Exaspéré, Mathieu jura. Il pensait que David se rangerait à ses côtés et mettrait un terme aux discussions. Au lieu de cela, il jetait de l’huile sur le feu.

— S’il soupçonnait un meurtre, pourquoi n’en a-t-il pas parlé à la police ? demanda sèchement Mathieu.

— Il n’en avait pas la force.

— Dans ce cas, accorder du crédit à ce que racontait un homme assommé par les médicaments est inutile.

Philippe se redressa et lança à Mathieu un regard moqueur.

— Je vois que, pour une fois, nous sommes d’accord.

Mathieu aurait préféré mourir plutôt que de l’admettre. Toutefois, il devait reconnaître partager l’avis de son frère.

En comprenant qu’il était seul contre tous, David se décomposa. Philippe, affecté par le désarroi du benjamin, se radoucit :

— Supposons que papa ait raison. Comment expliques-tu les causes de la mort de maman ? Le légiste a certifié qu’elle s’était intoxiquée aux barbituriques. Difficile à contester, non ?

Garance opina du chef.

— Oui. Et nous n’avons rien vu ou entendu cette nuit-là…

— Le domaine est surveillé, compléta Solène. Une voiture ou un intrus n’aurait pas pu échapper à la vigilance du service de sécurité.

— Ce qui veut dire que l’assassin était présent à la Casa.

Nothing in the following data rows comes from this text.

(** The sum of a row of counters, as an integer; [None] when a counter is
    not an integer. *)
Fixpoint row_total (r : list float) : option Z :=
  match r with
  | [] => Some 0
  | c :: r' => n ← integral c; t ← row_total r'; Some (n + t)
  end.

(** [accumulated nhp k nhp']: [k] calls of [UpdateNHArray] that returned, with
    any arrays of samples, lead from [nhp] to [nhp']. *)
Inductive accumulated : NHArray -> nat -> NHArray -> Prop :=
| accumulated_O nhp : accumulated nhp 0 nhp
| accumulated_S nhp k nhp1 a nhp2 :
    accumulated nhp k nhp1 ->
    UpdateNHArray nhp1 a = Returned tt nhp2 ->
    accumulated nhp (S k) nhp2.

(** The first loop of [normalizepdf] on a row given as a list. *)
Fixpoint sum_row (r : list float) (Nx : Z) : option Z :=
  match r with
  | [] => Some Nx
  | c :: r' =>
      Nx' ← double_to_int (double_of_int Nx + c)%float;
      sum_row r' Nx'
  end.

(** ** The mass of a row

    Every finite double is an integer number of units of [2^-1074]. *)

(** The value of a double in units of [2^-1074]; [None] for a NaN or an
    infinity. *)
Definition SFscaled (x : spec_float) : option Z :=
  match x with
  | S754_zero _ => Some 0
  | S754_finite s m e => Some (cond_Zopp s (Z.pos m * 2 ^ (e + 1074)))
  | _ => None
  end.

Definition scaled (x : float) : option Z := SFscaled (Prim2SF x).

(** The exact sum of the entries of a row, in units of [2^-1074]. *)
Fixpoint row_mass (r : list float) : option Z :=
  match r with
  | [] => Some 0
  | c :: r' => v ← scaled c; t ← row_mass r'; Some (v + t)
  end.

(** Row [i] holds the counts [cs], as doubles. *)
Definition holds (nhp : NHArray) (i : Z) (cs : list Z) : Prop :=
  row nhp i = double_of_int <$> cs /\ Forall (fun c => 0 <= c) cs.

(** Every row holds counts, those of row [i] adding up to [f i]. *)
Definition tallied (nhp : NHArray) (f : Z -> Z) : Prop :=
  forall i, 0 <= i < elems nhp -> exists cs, holds nhp i cs /\ Zsum cs = f i.

(** Row [i] of [nhp'] is row [i] of [nhp], which held [k] samples, with one
    of its counters one higher. *)
Definition bumped (nhp nhp' : NHArray) (i : Z) (k : Z) : Prop :=
  exists cs (b : nat) c,
    holds nhp i cs /\ Zsum cs = k /\ cs !! b = Some c /\
    holds nhp' i (<[b := c + 1]> cs).

(** ** Statements *)

(** What [GetXRange] does with tail probability [prob] on the histogram
    array [nhp], leaving it as [nhp']: it returns one pair per variable and,
    [p] being the running mass of the variable's row scanned left to right,
    the lower bound is [xl + deltax * (j - 1)] for the first bin [j] where
    [p] exceeds [pLow = prob/2]; the upper bound is [xl + deltax * k] for the
    first bin [k] where [p] exceeds [pHigh = 1 - pLow]; the lower bound has
    been recorded at a bin [j <= k]; and the scan stops at [k], the result
    being the same on a buffer that ends right after that bin. *)
Definition getrange_claim (xl0 xu0 : float) (nhp : NHArray) (prob : float)
    (nhp' : NHArray) : Prop :=
  let pl := (prob / 2)%float in
  let pu := (1 - pl)%float in
  exists r, GetXRange xl0 xu0 nhp prob = Returned r nhp' /\
    length r = Z.to_nat (elems nhp') /\
    forall i : nat, (i < length r)%nat ->
      exists lo up, r !! i = Some (lo, up) /\
      let h := row nhp' (Z.of_nat i) in
      (forall j, first_above pl h 0%float = Some j ->
         lo = (xl nhp' + deltax nhp' * double_of_int (Z.of_nat j - 1))%float) /\
      (forall k, first_above pu h 0%float = Some k ->
         up = (xl nhp' + deltax nhp' * double_of_int (Z.of_nat k))%float /\
         (exists j, first_above pl h 0%float = Some j /\ (j <= k)%nat) /\
         forall xlo xuo,
           getrange (set_dbuffer nhp'
                       (take (Z.to_nat (getpdfptr nhp' (Z.of_nat i)) + S k)
                             (dbuffer nhp')))
                    (Z.of_nat i) pl pu xlo xuo
           = getrange nhp' (Z.of_nat i) pl pu xlo xuo).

Et qu’il était des nôtres.

L’hypothèse de David sema le doute et, pendant quelques secondes, plus personne n’osa parler.

— Qui était là ? murmura enfin Solène.

Philippe se mit à compter sur ses doigts.

— La femme de ménage, la femme de chambre, la cuisinière. Maman m’a dit que Paul Martin était passé à 17 heures pour vérifier la chaudière. Ajoutons à cela les infirmières et les aides-soignantes qui se sont relayées au cours de la journée.

David attendit que son frère ait terminé son énumération puis, joignant les mains devant lui, formula ses interrogations à haute voix.

— Et si l’une de ces personnes avait empoisonné la nourriture de notre mère ?

Un frisson parcourut l’assemblée. Solène secoua la tête énergiquement.

— Maman était sévère, intransigeante. Les domestiques pouvaient lui en vouloir, mais pas au point de l’assassiner !

Philippe hésita avant de répondre :

— Je n’en suis pas si sûr.

Mathieu posa un regard rempli de haine sur son frère. Encore une fois, il avait trouvé le moyen d’attirer l’attention.

— Vous n’imaginez pas combien elle était dure avec le personnel. J’ai assisté à une dispute entre elle et Alice, la seconde de cuisine. D’une telle violence… C’est simple : ce jour-là, je n’ai pas reconnu notre mère.